Re: [PATCH] net: phy: fix PHY possibly unwork after MDIO bus resume back

From: Heiner Kallweit
Date: Sun Apr 04 2021 - 10:10:13 EST


On 04.04.2021 12:07, Joakim Zhang wrote:
> commit 4c0d2e96ba055 ("net: phy: consider that suspend2ram may cut
> off PHY power") invokes phy_init_hw() when MDIO bus resume, it will
> soft reset PHY if PHY driver implements soft_reset callback.
> commit 764d31cacfe4 ("net: phy: micrel: set soft_reset callback to
> genphy_soft_reset for KSZ8081") adds soft_reset for KSZ8081. After these
> two patches, I found i.MX6UL 14x14 EVK which connected to KSZ8081RNB doesn't
> work any more when system resume back, MAC driver is fec_main.c.
>
> It's obvious that initializing PHY hardware when MDIO bus resume back
> would introduce some regression when PHY implements soft_reset. When I

Why is this obvious? Please elaborate on why a soft reset should break
something.

> am debugging, I found PHY works fine if MAC doesn't support suspend/resume
> or phy_stop()/phy_start() doesn't been called during suspend/resume. This
> let me realize, PHY state machine phy_state_machine() could do something
> breaks the PHY.
>
> As we known, MAC resume first and then MDIO bus resume when system
> resume back from suspend. When MAC resume, usually it will invoke
> phy_start() where to change PHY state to PHY_UP, then trigger the stat> machine to run now. In phy_state_machine(), it will start/config
> auto-nego, then change PHY state to PHY_NOLINK, what to next is
> periodically check PHY link status. When MDIO bus resume, it will
> initialize PHY hardware, including soft_reset, what would soft_reset
> affect seems various from different PHYs. For KSZ8081RNB, when it in
> PHY_NOLINK state and then perform a soft reset, it will never complete
> auto-nego.

Why? That would need to be checked in detail. Maybe chip errata
documentation provides a hint.

>
> This patch changes PHY state to PHY_UP when MDIO bus resume back, it
> should be reasonable after PHY hardware re-initialized.
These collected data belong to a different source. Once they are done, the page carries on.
Lemma errors_accepted (v : json) : accepts (checkpoint_errors isAbsolute dateMs v) (read_checkpoint v) checkpoint_sound.
Proof.
  unfold checkpoint_errors, read_checkpoint, accepts. rewrite !app_nil, !require_nil.
  pose proof (session_accepted (jget "session" v)) as Hs. pose proof (workspace_accepted (jget "workspace" v)) as Hw.
  pose proof (tool_accepted (jget "tool" v)) as Ht. pose proof (ledger_accepted (jget "ledger" v)) as Hl.
  unfold accepts in *. rewrite Hs, Hw, Ht, Hl. clear Hs Hw Ht Hl.
  generalize (jget "schemaVersion" v), (jget "checkpointId" v), (jget "createdAt" v), (read_session (jget "session" v)),
    (read_workspace (jget "workspace" v)), (read_tool (jget "tool" v)), (read_ledger (jget "ledger" v)).
  intros version id created session workspace tool ledger.
  destruct version as [[]|]; cbn [is_text string_value mbind option_bind]; try (split; [by intros [? _]|by intros (? & ? & _)]).
  destruct (String.eqb s _); [|split; [by intros [? _]|by intros (? & ? & _)]].
  destruct id as [[]|]; cbn; try (split; [by intros (? & ? & _)|by intros (? & ? & _)]).
  destruct created as [[]|]; cbn; try (split; [by intros (? & ? & ? & _)|by intros (? & ? & _)]).
  destruct session, workspace, tool, ledger; cbn; try (split; [naive_solver|by intros (? & ? & _)]).
  apply read_some. unfold checkpoint_sound. cbn. rewrite !andb_true_iff. naive_solver.
Qed.
End Theory.

(** ** The preflight decides *)

Lemma by_path_get {A} (path : A -> string) (files : list A) (m : list (string * A)) (k : string) :
  map_get k (foldl (fun m file => map_set (normalizeRelPath (path file)) file m) m files)
  = match last (filter (fun file => normalizeRelPath (path file) = k) files) with
    | Some file => Some file
    | None => map_get k m
    end.
Proof.
  revert m. induction files as [|f files IH]; intros m; [done|]. cbn [foldl]. rewrite IH, map_get_set.
  destruct (String.eqb_spec (normalizeRelPath (path f)) k) as [He|He].
  - rewrite filter_cons_True by done. rewrite last_cons. by destruct (last _).
  - by rewrite filter_cons_False.
Qed.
Also give state
> machine a chance to start/config auto-nego again.
>

If the MAC driver calls phy_stop() on suspend, then phydev->suspended
is true and mdio_bus_phy_may_suspend() returns false. As a consequence
phydev->suspended_by_mdio_bus is false and mdio_bus_phy_resume()
skips the PHY hw initialization.
Please also note that mdio_bus_phy_suspend() calls phy_stop_machine()
that sets the state to PHY_UP.

Having said that the current argumentation isn't convincing. I'm not
aware of such issues on other systems, therefore it's likely that
something is system-dependent.

Please check the exact call sequence on your system, maybe it
provides a hint.

> Signed-off-by: Joakim Zhang <qiangqing.zhang@xxxxxxx>
> ---
> drivers/net/phy/phy_device.c | 7 +++++++
> 1 file changed, 7 insertions(+)
>
> diff --git a/drivers/net/phy/phy_device.c b/drivers/net/phy/phy_device.c
> index cc38e326405a..312a6f662481 100644
> --- a/drivers/net/phy/phy_device.c
> +++ b/drivers/net/phy/phy_device.c
> @@ -306,6 +306,13 @@ static __maybe_unused int mdio_bus_phy_resume(struct device *dev)
> ret = phy_resume(phydev);
> if (ret < 0)
> return ret;
> +
> + /* PHY state could be changed to PHY_NOLINK from MAC controller resume
> + * rounte with phy_start(), here change to PHY_UP after re-initializing
> + * PHY hardware, let PHY state machine to start/config auto-nego again.
> + */
> + phydev->state = PHY_UP;
> +
> no_resume:
> if (phydev->attached_dev && phydev->adjust_link)
> phy_start_machine(phydev);
>